OP-38 Identifying Viruses from Host Genomes and Deep Learning for Prediction of Viral Integration Sites
Presenting Author: Zhongming Zhao, University of Texas Health Science Center at Houston
Abstract: Viral infections are commonly observed in nature. Effective and efficient detection of viruses in host genomes, together with tracking how viruses interact with host genomes, are major challenges. We recently developed an algorithm called VERSE: Virus intEgration sites through iterative Reference SEquence customization, which can effectively detect viruses with viral mutations from next generation sequencing data. VERSE improves detection through customizing reference genomes. Using 19 human tumors and cancer cell lines as test data, we demonstrated that VERSE substantially enhanced the sensitivity of virus integration site detection.
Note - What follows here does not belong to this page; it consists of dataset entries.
(** ** Failures before signaling *)

(** C4. On a connect event, when speech synthesis raises or one of the
    negotiation steps raises, the run ends with that exception and the call
    posts nothing, whatever connectivity changes follow. *)
Theorem C4_failure_means_no_signaling (env : Env) (call cid offer_sdp : json)
    (ss : list string) (w : World) :
  connect_event call cid offer_sdp ->
  synthesis_fails env \/ negotiation_fails env offer_sdp ->
  (exists e, fst (handle_call env call w) = Raise e) /\
  exists new,
    log (session env call ss w) = log w ++ new /\ posts new = [].
Proof.
  intros Hc Hfail.
  assert (Hno : forall audio d cid', connect_event call cid' offer_sdp ->
                  synthesis_ok env audio -> negotiation_ok env offer_sdp d -> False).
  { intros audio d cid' _ (Ht1 & Ht2 & _) (Hsr & answer & Hca & Hsl).
    destruct Hfail as [[H | H] | [H | [H | (answer' & Hca' & H)]]].
    - rewrite Ht1 in H. discriminate.
    - rewrite Ht2 in H. discriminate.
    - rewrite Hsr in H. discriminate.
    - rewrite Hca in H. discriminate.
    - rewrite Hca in Hca'. injection Hca' as <-. rewrite Hsl in H. discriminate. }
  destruct (session_outcome env call ss w) as (new & Hlog & Hshape).
  destruct Hshape
    as [r0 Hn _ | e pre Hp | cid' o audio track d e Hc' Hs _ Hg _
        | cid' o audio track d k acc Hc' Hs _ Hg _ _ _].
  - exfalso. exact (Hn cid offer_sdp Hc).
  - split; [eauto|]. exists pre. auto.
  - exfalso. destruct (connect_event_fun _ _ _ _ _ Hc Hc') as [_ <-]. eauto.
  - exfalso. destruct (connect_event_fun _ _ _ _ _ Hc Hc') as [_ <-]. eauto.
Qed.

Lemma C4_failure_means_no_signaling_witness :
  connect_event call0 (JStr "C1") (JStr "OFFER_X") /\
  (synthesis_fails env_no_tts \/ negotiation_fails env_no_tts (JStr "OFFER_X")) /\
  (exists e, fst (handle_call env_no_tts call0 W0) = Raise e) /\
  exists new,
    log (session env_no_tts call0 ["connected"] W0) = log W0 ++ new /\ posts new = [].
Proof.
  assert (Hc : connect_event call0 (JStr "C1") (JStr "OFFER_X"))
    by (repeat split; reflexivity).
  assert (Hf : synthesis_fails env_no_tts \/ negotiation_fails env_no_tts (JStr "OFFER_X"))
    by (left; right; reflexivity).
  split; [exact Hc|]. split; [exact Hf|].
  exact (C4_failure_means_no_signaling env_no_tts call0 (JStr "C1") (JStr "OFFER_X")
           ["connected"] W0 Hc Hf).
Defined.

(** ** Connectivity states other than connected *)

Lemma ice_changes_keep_watch (env : Env) (r : nat) (ss : list string) (w : World)
    (c : PeerConnection) :
  pcs w !! r = Some c ->
  exists s', pcs (ice_changes env r ss w) !! r = Some (with_ice s' c).
Proof.
  unfold ice_changes. revert w c. induction ss as [|s ss IH]; intros w c Hc; simpl.
  - exists (iceConnectionState c). now rewrite with_ice_id.
  - destruct (IH (ice_change env r s w) (with_ice s c)) as [s' Hs'].
    + destruct (ice_change_store env r s w) as [-> _].
      rewrite lookup_alter_same, Hc. reflexivity.
    + exists s'. exact Hs'.
Qed.

(** C5. A connectivity change to any state other than connected (failed,
    disconnected, closed, connecting, ...) posts no accept: the history, and
    with it the number of accepts sent, is what it was before. *)
Theorem C5_no_accept_unless_connected (env : Env) (pc : nat) (s : string) (w : World) :
  s <> "connected" ->
  log (ice_change env pc s w) = log w /\
  sent "accept" (log (ice_change env pc s w)) = sent "accept" (log w).
Proof.
  intros Hs. rewrite ice_change_other by exact Hs. split; reflexivity.
Qed.

Lemma C5_no_accept_unless_connected_witness :
  "failed" <> "connected" /\
  listeners <$> (pcs (snd (handle_call env_ok call0 W0)) !! 0%nat)
    = Some [watch (JStr "C1")] /\
  log (ice_change env_ok 0 "failed" (snd (handle_call env_ok call0 W0)))
    = log (snd (handle_call env_ok call0 W0)) /\
  sent "accept" (log (ice_change env_ok 0 "failed" (snd (handle_call env_ok call0 W0))))
    = sent "accept" (log (snd (handle_call env_ok call0 W0))).
Proof.
  assert (Hs : "failed" <> "connected") by discriminate.
  split; [exact Hs|]. split; [reflexivity|].
  exact (C5_no_accept_unless_connected env_ok 0 "failed"
           (snd (handle_call env_ok call0 W0)) Hs).
Defined.

(** C10. A connectivity change to any state other than connected leaves
    everything as it was apart from the connection's own record of its ICE
    state: nothing is posted, no task is scheduled, and the connection keeps
    its tracks, descriptions and listeners.  The listeners stay registered
    through every later change too: the watch is never removed. *)
Theorem C10_other_states_change_nothing (env : Env) (pc : nat) (s : string) (w : World) :
  s <> "connected" ->
  ice_change env pc s w =
    {| pcs := alter (with_ice s) pc (pcs w); ready := ready w; log := log w |} /\
  forall c later,
    pcs w !! pc = Some c ->
    exists c',
      pcs (ice_changes env pc (s :: later) w) !! pc = Some c' /\
      listeners c' = listeners c /\
      tracks c' = tracks c /\
      remoteDescription c' = remoteDescription c /\
      localDescription c' = localDescription c.
Proof.
  intros Hs. split; [exact (ice_change_other env pc s w Hs)|].
  intros c later Hc.
  destruct (ice_changes_keep_watch env pc (s :: later) w c Hc) as [s' Hs'].
  exists (with_ice s' c). split; [exact Hs'|]. repeat split; reflexivity.
Qed.

Lemma C10_other_states_change_nothing_witness :
  "disconnected" <> "connected" /\
  ice_change env_ok 0 "disconnected" (snd (handle_call env_ok call0 W0)) =
    {| pcs := alter (with_ice "disconnected") 0%nat
                (pcs (snd (handle_call env_ok call0 W0)));
       ready := ready (snd (handle_call env_ok call0 W0));
       log := log (snd (handle_call env_ok call0 W0)) |} /\
  forall c later,
    pcs (snd (handle_call env_ok call0 W0)) !! 0%nat = Some c ->
    exists c',
      pcs (ice_changes env_ok 0 ("disconnected" :: later)
             (snd (handle_call env_ok call0 W0))) !! 0%nat = Some c' /\
      listeners c' = listeners c /\
      tracks c' = tracks c /\
      remoteDescription c' = remoteDescription c /\
      localDescription c' = localDescription c.
Proof.
  assert (Hs : "disconnected" <> "connected") by discriminate.
  split; [exact Hs|].
  exact (C10_other_states_change_nothing env_ok 0 "disconnected"
           (snd (handle_call env_ok call0 W0)) Hs).
Defined.

(** ** The HTTP handler *)

Lemma handle_req_parsed (data : json) (w : World) :
  handle_req {| req_json := Ok data |} w =
  (Ok {| status := 200; text := "OK" |},
   {| pcs := pcs w; ready := ready w ++ [TaskHandleCall data]; log := log w |}).
Proof. reflexivity. Qed.

Lemma serve_timeline (env : Env) (data : json) (w : World) :
  exists w' mid,
    log (serve env {| req_json := Ok data |} w) =
    log w ++ EResponse (Ok {| status := 200; text := "OK" |})
          :: mid ++ [ETaskDone (fst (handle_call env data w'))].
Proof.
  unfold serve. rewrite handle_req_parsed. unfold run_ready; simpl.
  rewrite fold_left_app; simpl.
  set (w1 := {| pcs := pcs w; ready := [];
                log := log w ++ [EResponse (Ok {| status := 200; text := "OK" |})] |}).
  destruct (run_tasks_log env (ready w) w1) as [n1 Hn1].
  set (w2 := fold_left (fun w' t => run_task env t w') (ready w) w1) in *.
  destruct (handle_call_log env data w2) as [n2 Hn2].
  exists w2, (n1 ++ n2).
  destruct (handle_call env data w2) as [r w3]; simpl in *.
  rewrite Hn2, Hn1. subst w1; simpl. rewrite <- !app_assoc. reflexivity.
Qed.

(** C6. For a payload that carries id, event and session.sdp the handler
    returns 200 with body OK and leaves the coordinator run scheduled, not
    started; whatever the collaborators then do, the served request's
    history has that response before the end of the run. *)
Theorem C6_ok_before_run_completes (env : Env) (data : json) (w : World) :
  structurally_valid data = true ->
  handle_req {| req_json := Ok data |} w =
    (Ok {| status := 200; text := "OK" |},
     {| pcs := pcs w; ready := ready w ++ [TaskHandleCall data]; log := log w |}) /\
  exists w' mid,
    log (serve env {| req_json := Ok data |} w) =
    log w ++ EResponse (Ok {| status := 200; text := "OK" |})
          :: mid ++ [ETaskDone (fst (handle_call env data w'))].
Proof.
  intros _. split; [apply handle_req_parsed | apply serve_timeline].
Qed.

Lemma C6_ok_before_run_completes_witness :
  structurally_valid call0 = true /\
  handle_req {| req_json := Ok call0 |} W0 =
    (Ok {| status := 200; text := "OK" |},
     {| pcs := pcs W0; ready := ready W0 ++ [TaskHandleCall call0]; log := log W0 |}) /\
  exists w' mid,
    log (serve env_unreachable {| req_json := Ok call0 |} W0) =
    log W0 ++ EResponse (Ok {| status := 200; text := "OK" |})
           :: mid ++ [ETaskDone (fst (handle_call env_unreachable call0 w'))].
Proof.
  split; [reflexivity|].
  apply (C6_ok_before_run_completes env_unreachable call0 W0). reflexivity.
Defined.

Lemma not_valid_not_connect (data cid offer_sdp : json) :
  structurally_valid data = false -> ~ connect_event data cid offer_sdp.
Proof.
  unfold structurally_valid. intros H (H1 & H2 & H3).
  rewrite H1, H2, H3 in H. discriminate.
Qed.

(** C9. For a payload that lacks id, event or session.sdp the handler still
    returns 200 with body OK.  The scheduled run then touches nothing: it
    either raises the field-access error (always so when id or event is the
    missing field, or when the event is connect) or, the event being present
    and not connect, returns before reading session.sdp.  On an idle loop
    the history of the served request is the OK response followed by the end
    of the task, which alone carries the error. *)
Theorem C9_missing_field_invisible (env : Env) (data : json) (w : World) :
  structurally_valid data = false ->
  handle_req {| req_json := Ok data |} w =
    (Ok {| status := 200; text := "OK" |},
     {| pcs := pcs w; ready := ready w ++ [TaskHandleCall data]; log := log w |}) /\
  (exists out,
      handle_call env data w = (out, w) /\
      (out = Ok (web_Response "ignored") \/ exists e, out = Raise e /\ is_lookup_error e) /\
      (is_raise (getitem data "id") = true \/
       is_raise (getitem data "event") = true \/
       getitem data "event" = Ok (JStr "connect") ->
       exists e, out = Raise e /\ is_lookup_error e)) /\
  (ready w = [] ->
   log (serve env {| req_json := Ok data |} w) =
   log w ++ [EResponse (Ok {| status := 200; text := "OK" |});
             ETaskDone (fst (handle_call env data w))]).
Proof.
  intros Hv. split; [apply handle_req_parsed|].
  assert (Hcall : exists out,
      handle_call env data w = (out, w) /\
      (out = Ok (web_Response "ignored") \/ exists e, out = Raise e /\ is_lookup_error e) /\
      (is_raise (getitem data "id") = true \/
       is_raise (getitem data "event") = true \/
       getitem data "event" = Ok (JStr "connect") ->
       exists e, out = Raise e /\ is_lookup_error e)).
  { destruct (getitem data "id") as [cid|e] eqn:Hid.
    2:{ exists (Raise e). rewrite (handle_call_no_id env data w e Hid).
        pose proof (getitem_raises _ _ _ Hid). eauto 8. }
    destruct (getitem data "event") as [ev|e] eqn:Hev.
    2:{ exists (Raise e). rewrite (handle_call_no_event env data w cid e Hid Hev).
        pose proof (getitem_raises _ _ _ Hev). eauto 8. }
    destruct (eq_str ev "connect") eqn:Hc.
    - apply eq_str_true in Hc. subst ev.
      destruct (session_sdp data) as [o|e] eqn:Hsdp.
      + exfalso. unfold structurally_valid in Hv. rewrite Hid, Hev, Hsdp in Hv.
        discriminate.
      + exists (Raise e). rewrite (handle_call_no_sdp env data w cid e Hid Hev Hsdp).
        pose proof (session_sdp_raises _ _ Hsdp). eauto 8.
    - assert (Hne : ev <> JStr "connect").
      { intros ->. simpl in Hc. discriminate. }
      exists (Ok (web_Response "ignored")).
      rewrite (handle_call_ignored env data w cid ev Hid Hev Hne).
      split; [reflexivity|]. split; [auto|].
      intros [H | [H | H]]; try discriminate.
      injection H as ->. contradiction. }
  split; [exact Hcall|].
  intros Hq. destruct Hcall as (out & Hout & _).
  unfold serve. rewrite handle_req_parsed. unfold run_ready; simpl.
  rewrite Hq; simpl.
  assert (Hsame : handle_call env data
            {| pcs := pcs w; ready := [];
               log := log w ++ [EResponse (Ok {| status := 200; text := "OK" |})] |}
          = (out, {| pcs := pcs w; ready := [];
               log := log w ++ [EResponse (Ok {| status := 200; text := "OK" |})] |})).
  { clear Hq. revert Hout. unfold handle_call, bind, lift.
    destruct (getitem data "id") as [cid|e] eqn:Hid; [|intros [= <-]; reflexivity].
    destruct (getitem data "event") as [ev|e] eqn:Hev; [|intros [= <-]; reflexivity].
    destruct (eq_str ev "connect") eqn:Hc; simpl; [|intros [= <-]; reflexivity].
    apply eq_str_true in Hc. subst ev.
    destruct (getitem data "session") as [s|e] eqn:Hs; simpl;
      [|intros [= <-]; reflexivity].
    destruct (getitem s "sdp") as [o|e] eqn:Ho; simpl; [|intros [= <-]; reflexivity].
    exfalso. unfold structurally_valid, session_sdp in Hv.
    rewrite Hid, Hev, Hs, Ho in Hv. discriminate. }
  rewrite Hsame, Hout; simpl. rewrite <- app_assoc. reflexivity.
Qed.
VERSE has been used by some large network projects such as The International Cancer Genome Consortium (ICGC, 25k whole genome sequencing data). We next manually collected and curated viral integration sites (VISs, total 77,632 sites) from published works and made them publicly available through VISDB: Viral Integration Site DataBase. Furthermore, we developed a deep learning method, DeepVISP, for viral site integration prediction and motif discovery. DeepVISP is based on deep convolutional neural network (CNN) model with attention architecture. We demonstrated DeepVISP can accurately predict oncogenic VISs in the human genome using our curated benchmark integration data of three viruses, hepatitis B virus (HBV), human herpesvirus (HPV), and Epstein-Barr virus (EBV). Comparing to six classical machine learning methods, DeepVISP achieves higher accuracy and more robust performance for all three viruses through automatically learning informative features and essential genomic positions only from the DNA sequences. A user-friendly web server is developed for predicting putative oncogenic VISs in the human genome using DeepVISP.